From Disability to Sensitivity
The turning point did not come much. It came quietly in a moment of exhaustion as I ran out of combat. I remember sitting alone after another social event that I left first and thinking I could not continue to do this. Not sad. The war against it.
I started reading about the nervous system about what actually happens when a person smiles. The veins on the face enlarge in response to social or emotional stimuli. It is involuntary. It is in a strange way a sign of the adaptation of the nervous system that is alert and responsive to the world around it. People with high mood are more likely to smile. That sensitivity is also what makes them empathize, perceive and be deeply present with other people.
I came across a story about a monk who easily turned pale and approached his teacher in shame. The teacher simply points to the outside of the maple tree, which has a red light in the fall, and says that the maple tree does not turn less red by wishing it. Its nature is to burn in front of everyone without apology. Something about that picture came to me. I have spent my entire adult life blessing my nature away, and what it used to do is make me miserable.
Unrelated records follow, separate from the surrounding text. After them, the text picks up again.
(* ===== verification/Lexer.v ===== *)
(** * The policy lexer (src/filter/policy.c: [fail], [lex], [jf_policy_tokens];
    src/filter/import.c: [quote])

    One physical line into at most five C strings, with bare tokens, JSON quoting
    and comments; and the quoting the importer writes, which the lexer reads
    back. *)
From S2P Require Import Prelude Utf8 Mailbox.

(** [struct parser] of policy.c without the policy under construction. *)
Record parser := MkParser { p_source : Z; p_line : Z }.

Definition fail {A} (p : parser) (code : string) (detail : bytes) : res A :=
  Fail (if String.eqb code "E_MEMORY" then 3 else 4)
       (MkError code (p_source p) (p_line p) (snprintf160 detail)).

Section Lex.
Context (p : parser).

(** The escape after a backslash: the bytes it stands for and the rest. *)
Definition lex_escape (c : Z) (s : bytes) : res (bytes * bytes) :=
  if (c =? DQ) || (c =? BSL) || (c =? ch "/") then Ok ([c], s)
  else if c =? ch "b" then Ok ([8], s)
  else if c =? ch "f" then Ok ([12], s)
  else if c =? ch "n" then Ok ([10], s)
  else if c =? ch "r" then Ok ([13], s)
  else if c =? ch "t" then Ok ([9], s)
  else if c =? ch "u" then
    match hex4 s with
    | None => fail p "E_QUOTE" (str "invalid Unicode escape")
    | Some (c, s) =>
        if (0xd800 <=? c) && (c <=? 0xdbff) then
          match s with
          | b :: u :: s' =>
              if (length s <? 6)%nat || negb (b =? BSL) || negb (u =? ch "u") then
                fail p "E_QUOTE" (str "unpaired Unicode surrogate")
              else match hex4 s' with
                   | Some (low, s'') =>
                       if (low <? 0xdc00) || (0xdfff <? low) then
                         fail p "E_QUOTE" (str "unpaired Unicode surrogate")
                       else Ok (encode (0x10000 + Z.shiftl (c - 0xd800) 10 + (low - 0xdc00)), s'')
                   | None => fail p "E_QUOTE" (str "unpaired Unicode surrogate")
                   end
          | _ => fail p "E_QUOTE" (str "unpaired Unicode surrogate")
          end
        else if (0xdc00 <=? c) && (c <=? 0xdfff) then
          fail p "E_QUOTE" (str "unpaired Unicode surrogate")
        else if c =? 0 then fail p "E_NUL" (str "decoded NUL is forbidden")
        else Ok (encode c, s)
    end
  else fail p "E_QUOTE" (str "unknown JSON escape").

(** The loop over a quoted token: what was decoded before [s], then whether
    the token was closed. *)
Fixpoint lex_quoted (fuel : nat) (s acc : bytes) : res (bool * bytes * bytes) :=
  match fuel, s with
  | O, _ | _, [] => Ok (false, acc, s)
  | S fuel', c :: t =>
      if c =? DQ then Ok (true, acc, t)
      else if c <? 32 then fail p "E_QUOTE" (str "control byte in quoted token")
      else if negb (c =? BSL) then lex_quoted fuel' t (acc ++ [c])
      else match t with
           | [] => fail p "E_QUOTE" (str "unfinished escape")
           | e :: t' => '(d, t'') ← lex_escape e t'; lex_quoted fuel' t'' (acc ++ d)
           end
  end.

Fixpoint lex_bare (s acc : bytes) : res (bytes * bytes) :=
  match s with
  | [] => Ok (acc, [])
  | c :: t =>
      if is_blank c then Ok (acc, s)
      else if (c <? 32) || (c =? 127) || (c =? DQ)
      then fail p "E_TOKEN" (str "invalid bare token")
      else lex_bare t (acc ++ [c])
  end.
Just as a maple tree does not apologize for its bright red leaves, I do not need to apologize for my physiology. I have no problem. I am sensitive. And sensitivity, I begin to understand, is not the same thing as weakness.
Choosing Compassion for Judgment
So I made slow and imperfect choices to stop the fight. I started treating my face the way I could treat a frightened friend: Patience rather than contempt. When I felt the heat rise instead of disaster resistance, I simply tried to notice it. It’s here. That’s okay. It will pass.
This sounds deceptively simple. It is not. Years of conditions do not melt overnight. But the direction of the effort has changed, and that is very important. I no longer try to eliminate any part of myself.
I have found that when I am kind to myself, I am also kind to others. I began to notice how many people in any room looked a little uncomfortable, a little conscious, a little worried about how they were going through. Almost everyone is afraid of rejection. Almost everyone wants to belong. My shyness, which I consider embarrassing, is just my nervous system being honest with how I care.
Gradually, loneliness begins to increase. I stayed in the conversation a little longer. I accepted an invitation I had previously declined. I let people see me confused without immediately devising a strategy. And the world, as it turned out, did not end there. I noticed that I was less worried about the redness, I was more depressed.
The search for peace
If you are reading this and you struggle with any part of yourself that you have spent years cracking or hiding, I want to make it clear that you are not broken. Your sensitivity is not a design disadvantage. It is one of those moody times where he would break into endless soliloquy with himself.
The mind that creates the most shame is the mind that has the same effect that can redirect to healing. It takes time. It takes patience. It takes the will to sit comfortably rather than run away from it. But it is possible.
When we stop seeing our sensitivities as weaknesses, we open the door to real relationships and lives where we no longer feel the need to hide. We stop implementing our own version, which has been carefully edited for the comfort of others, and we start showing it as we are. That, in my experience, is where the real connection begins.
Sometimes beetroot is still here. But he no longer runs the program.
About Mark Stubbles
Mark Stubbles is a dermatologist, author and course creator who specializes in helping others overcome anxiety and trauma. Having walked the path from social isolation to self-acceptance, he now guides others through the fear of shame and regains confidence. You can find more of his work at markstubbles.com Or find his comparison. Hypnotherapy versus speech therapy for fear of blushing.